INSTRUCTIONS FOR THE TASK. Give back exactly the lines of the material below, starting with the line with "if state =? GRANULE_REC then Some Rec" and going on through the line with "Definition has_PA (PA".

LISTED RECORDS.
______________________________
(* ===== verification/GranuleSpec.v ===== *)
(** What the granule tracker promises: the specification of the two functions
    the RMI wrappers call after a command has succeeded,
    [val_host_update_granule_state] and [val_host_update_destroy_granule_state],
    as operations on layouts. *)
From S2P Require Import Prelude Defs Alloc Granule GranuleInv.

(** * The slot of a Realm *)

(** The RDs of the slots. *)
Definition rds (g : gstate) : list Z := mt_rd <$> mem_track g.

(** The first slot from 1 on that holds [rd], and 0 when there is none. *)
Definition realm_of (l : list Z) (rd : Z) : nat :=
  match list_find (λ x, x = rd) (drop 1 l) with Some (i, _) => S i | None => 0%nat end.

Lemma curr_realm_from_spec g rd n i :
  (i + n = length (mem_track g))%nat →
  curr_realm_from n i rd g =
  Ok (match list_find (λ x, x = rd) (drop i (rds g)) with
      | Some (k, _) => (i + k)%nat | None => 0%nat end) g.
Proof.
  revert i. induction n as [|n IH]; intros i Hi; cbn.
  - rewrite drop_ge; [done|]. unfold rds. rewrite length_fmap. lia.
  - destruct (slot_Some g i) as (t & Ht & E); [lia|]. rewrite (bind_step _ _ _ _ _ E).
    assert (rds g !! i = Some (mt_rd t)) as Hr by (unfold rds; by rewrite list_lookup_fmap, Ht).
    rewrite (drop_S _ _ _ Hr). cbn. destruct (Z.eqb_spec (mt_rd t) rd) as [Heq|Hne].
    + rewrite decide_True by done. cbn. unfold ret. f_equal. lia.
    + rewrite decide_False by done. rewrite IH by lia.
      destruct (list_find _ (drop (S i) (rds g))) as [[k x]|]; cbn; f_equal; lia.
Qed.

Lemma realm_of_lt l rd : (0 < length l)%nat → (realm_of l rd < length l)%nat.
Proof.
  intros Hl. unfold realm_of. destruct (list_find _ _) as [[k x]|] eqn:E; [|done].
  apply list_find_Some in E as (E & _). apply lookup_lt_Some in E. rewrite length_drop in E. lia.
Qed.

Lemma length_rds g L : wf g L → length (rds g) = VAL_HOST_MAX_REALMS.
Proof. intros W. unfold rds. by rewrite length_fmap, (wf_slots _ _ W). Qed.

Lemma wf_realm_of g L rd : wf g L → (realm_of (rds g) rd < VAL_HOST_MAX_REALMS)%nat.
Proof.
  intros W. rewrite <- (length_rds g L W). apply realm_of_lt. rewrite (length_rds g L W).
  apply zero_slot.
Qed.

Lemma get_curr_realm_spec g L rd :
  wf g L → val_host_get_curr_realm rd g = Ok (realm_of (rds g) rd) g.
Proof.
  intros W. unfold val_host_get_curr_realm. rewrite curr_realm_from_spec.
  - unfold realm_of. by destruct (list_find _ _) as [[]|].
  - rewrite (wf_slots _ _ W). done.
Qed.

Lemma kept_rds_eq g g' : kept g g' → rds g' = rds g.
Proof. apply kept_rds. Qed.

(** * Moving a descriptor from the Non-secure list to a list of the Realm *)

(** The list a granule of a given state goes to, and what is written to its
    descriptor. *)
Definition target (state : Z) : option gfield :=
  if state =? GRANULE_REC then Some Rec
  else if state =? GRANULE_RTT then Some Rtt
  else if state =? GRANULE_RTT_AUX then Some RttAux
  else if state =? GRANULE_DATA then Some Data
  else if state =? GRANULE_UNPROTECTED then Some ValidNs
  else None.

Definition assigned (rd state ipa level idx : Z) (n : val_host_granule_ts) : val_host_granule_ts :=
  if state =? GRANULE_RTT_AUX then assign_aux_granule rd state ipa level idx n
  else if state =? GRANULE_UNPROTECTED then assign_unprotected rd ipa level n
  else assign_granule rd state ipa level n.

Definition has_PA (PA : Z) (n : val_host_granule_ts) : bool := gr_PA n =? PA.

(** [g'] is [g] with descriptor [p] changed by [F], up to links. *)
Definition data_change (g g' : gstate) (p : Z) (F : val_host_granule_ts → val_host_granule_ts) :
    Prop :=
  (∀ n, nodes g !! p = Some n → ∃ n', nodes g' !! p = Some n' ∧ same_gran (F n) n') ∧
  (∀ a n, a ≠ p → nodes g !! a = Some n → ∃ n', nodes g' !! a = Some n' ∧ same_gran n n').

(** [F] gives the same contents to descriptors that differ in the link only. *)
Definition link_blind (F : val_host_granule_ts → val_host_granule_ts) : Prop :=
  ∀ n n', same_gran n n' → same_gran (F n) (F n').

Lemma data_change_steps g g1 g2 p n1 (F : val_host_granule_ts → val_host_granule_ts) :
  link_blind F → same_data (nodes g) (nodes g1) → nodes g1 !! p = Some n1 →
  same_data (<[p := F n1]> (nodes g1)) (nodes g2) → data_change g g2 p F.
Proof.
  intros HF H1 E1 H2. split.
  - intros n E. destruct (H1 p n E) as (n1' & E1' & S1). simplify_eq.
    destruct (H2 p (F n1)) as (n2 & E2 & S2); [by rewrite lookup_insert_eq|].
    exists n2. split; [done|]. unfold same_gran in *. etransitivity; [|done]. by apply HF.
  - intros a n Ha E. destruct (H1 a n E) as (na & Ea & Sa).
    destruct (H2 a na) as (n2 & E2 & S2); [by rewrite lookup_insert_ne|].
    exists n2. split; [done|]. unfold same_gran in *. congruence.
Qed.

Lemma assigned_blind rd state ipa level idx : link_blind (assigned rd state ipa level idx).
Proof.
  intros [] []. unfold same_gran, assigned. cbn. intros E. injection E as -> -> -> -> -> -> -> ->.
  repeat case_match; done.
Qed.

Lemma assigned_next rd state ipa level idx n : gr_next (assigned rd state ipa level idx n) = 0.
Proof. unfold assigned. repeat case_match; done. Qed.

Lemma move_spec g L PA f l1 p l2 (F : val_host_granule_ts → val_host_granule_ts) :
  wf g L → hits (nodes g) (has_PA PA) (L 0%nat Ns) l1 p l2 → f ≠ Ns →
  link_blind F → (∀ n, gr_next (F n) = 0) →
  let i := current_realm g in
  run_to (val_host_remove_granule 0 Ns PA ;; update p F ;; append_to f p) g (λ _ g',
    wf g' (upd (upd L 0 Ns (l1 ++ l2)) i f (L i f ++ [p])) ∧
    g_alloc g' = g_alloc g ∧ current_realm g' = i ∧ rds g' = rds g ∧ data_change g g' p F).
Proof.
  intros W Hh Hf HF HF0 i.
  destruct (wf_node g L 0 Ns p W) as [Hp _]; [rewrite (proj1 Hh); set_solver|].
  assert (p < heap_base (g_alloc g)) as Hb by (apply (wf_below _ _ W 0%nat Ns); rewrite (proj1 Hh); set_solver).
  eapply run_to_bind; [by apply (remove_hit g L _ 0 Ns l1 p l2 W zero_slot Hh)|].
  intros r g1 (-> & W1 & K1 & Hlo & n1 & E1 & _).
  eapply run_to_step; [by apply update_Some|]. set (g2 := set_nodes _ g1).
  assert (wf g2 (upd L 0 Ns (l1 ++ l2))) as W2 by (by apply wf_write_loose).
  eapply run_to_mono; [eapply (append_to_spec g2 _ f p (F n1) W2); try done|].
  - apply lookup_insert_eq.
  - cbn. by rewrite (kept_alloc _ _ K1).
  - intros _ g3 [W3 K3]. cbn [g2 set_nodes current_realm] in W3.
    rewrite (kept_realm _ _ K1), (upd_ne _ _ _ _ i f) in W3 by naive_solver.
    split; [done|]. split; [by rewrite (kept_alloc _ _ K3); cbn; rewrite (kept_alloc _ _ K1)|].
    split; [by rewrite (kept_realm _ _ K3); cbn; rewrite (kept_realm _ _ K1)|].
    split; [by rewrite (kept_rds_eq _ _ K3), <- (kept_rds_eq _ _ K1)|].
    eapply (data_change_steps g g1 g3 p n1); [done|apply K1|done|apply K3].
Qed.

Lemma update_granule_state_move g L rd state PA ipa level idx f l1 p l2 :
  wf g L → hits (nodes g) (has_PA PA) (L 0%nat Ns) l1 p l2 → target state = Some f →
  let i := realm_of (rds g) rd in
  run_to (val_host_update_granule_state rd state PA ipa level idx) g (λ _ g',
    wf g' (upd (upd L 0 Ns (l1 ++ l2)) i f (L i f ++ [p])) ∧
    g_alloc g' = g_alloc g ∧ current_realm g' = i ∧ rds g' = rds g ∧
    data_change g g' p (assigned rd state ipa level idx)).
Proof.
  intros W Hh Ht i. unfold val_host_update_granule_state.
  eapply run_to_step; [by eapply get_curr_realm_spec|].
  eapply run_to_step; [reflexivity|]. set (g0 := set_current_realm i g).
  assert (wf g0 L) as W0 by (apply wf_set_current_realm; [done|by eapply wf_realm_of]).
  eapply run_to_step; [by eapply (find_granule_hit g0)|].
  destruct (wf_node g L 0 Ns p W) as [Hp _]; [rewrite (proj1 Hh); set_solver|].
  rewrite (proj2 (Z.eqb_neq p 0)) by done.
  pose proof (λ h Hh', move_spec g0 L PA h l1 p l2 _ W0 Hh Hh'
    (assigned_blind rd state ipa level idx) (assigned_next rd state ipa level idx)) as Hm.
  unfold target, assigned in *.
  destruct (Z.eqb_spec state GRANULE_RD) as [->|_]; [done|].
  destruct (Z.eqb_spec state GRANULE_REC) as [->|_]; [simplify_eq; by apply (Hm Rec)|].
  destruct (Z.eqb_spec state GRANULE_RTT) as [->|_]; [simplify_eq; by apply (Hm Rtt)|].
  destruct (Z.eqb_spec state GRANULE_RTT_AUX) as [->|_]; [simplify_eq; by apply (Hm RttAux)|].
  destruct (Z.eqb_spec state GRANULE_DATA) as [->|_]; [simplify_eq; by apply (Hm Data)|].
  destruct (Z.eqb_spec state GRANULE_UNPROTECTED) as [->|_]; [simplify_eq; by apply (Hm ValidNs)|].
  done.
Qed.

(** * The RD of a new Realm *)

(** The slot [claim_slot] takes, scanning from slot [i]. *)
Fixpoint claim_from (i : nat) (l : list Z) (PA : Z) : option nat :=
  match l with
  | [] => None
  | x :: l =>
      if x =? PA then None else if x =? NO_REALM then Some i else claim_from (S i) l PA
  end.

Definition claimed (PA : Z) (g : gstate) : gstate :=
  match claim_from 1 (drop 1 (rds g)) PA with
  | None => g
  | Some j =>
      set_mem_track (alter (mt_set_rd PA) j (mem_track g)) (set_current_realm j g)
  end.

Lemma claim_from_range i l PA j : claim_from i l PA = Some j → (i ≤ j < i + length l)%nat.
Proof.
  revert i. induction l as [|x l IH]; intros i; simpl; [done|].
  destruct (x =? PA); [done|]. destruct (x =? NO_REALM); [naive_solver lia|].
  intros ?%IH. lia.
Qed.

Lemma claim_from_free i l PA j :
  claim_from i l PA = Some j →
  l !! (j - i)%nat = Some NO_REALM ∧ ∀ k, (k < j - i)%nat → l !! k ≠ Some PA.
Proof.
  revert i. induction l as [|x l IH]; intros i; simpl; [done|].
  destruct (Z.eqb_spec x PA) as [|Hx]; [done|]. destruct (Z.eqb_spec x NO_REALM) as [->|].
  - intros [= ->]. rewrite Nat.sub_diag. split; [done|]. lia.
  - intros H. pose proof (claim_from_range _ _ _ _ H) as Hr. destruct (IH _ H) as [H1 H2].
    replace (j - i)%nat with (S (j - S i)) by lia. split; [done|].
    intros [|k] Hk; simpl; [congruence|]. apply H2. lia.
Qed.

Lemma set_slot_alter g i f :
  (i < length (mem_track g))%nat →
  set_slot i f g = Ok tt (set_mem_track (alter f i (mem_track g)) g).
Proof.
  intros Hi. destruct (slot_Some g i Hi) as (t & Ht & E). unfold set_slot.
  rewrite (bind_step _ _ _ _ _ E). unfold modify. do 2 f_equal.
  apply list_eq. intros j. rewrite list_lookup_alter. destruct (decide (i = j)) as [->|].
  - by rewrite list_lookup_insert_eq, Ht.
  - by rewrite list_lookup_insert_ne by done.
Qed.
______________________________
SOLUTION TO THIS TASK.
  if state =? GRANULE_REC then Some Rec
  else if state =? GRANULE_RTT then Some Rtt
  else if state =? GRANULE_RTT_AUX then Some RttAux
  else if state =? GRANULE_DATA then Some Data
  else if state =? GRANULE_UNPROTECTED then Some ValidNs
  else None.

Definition assigned (rd state ipa level idx : Z) (n : val_host_granule_ts) : val_host_granule_ts :=
  if state =? GRANULE_RTT_AUX then assign_aux_granule rd state ipa level idx n
  else if state =? GRANULE_UNPROTECTED then assign_unprotected rd ipa level n
  else assign_granule rd state ipa level n.

Definition has_PA (PA : Z) (n : val_host_granule_ts) : bool := gr_PA n =? PA.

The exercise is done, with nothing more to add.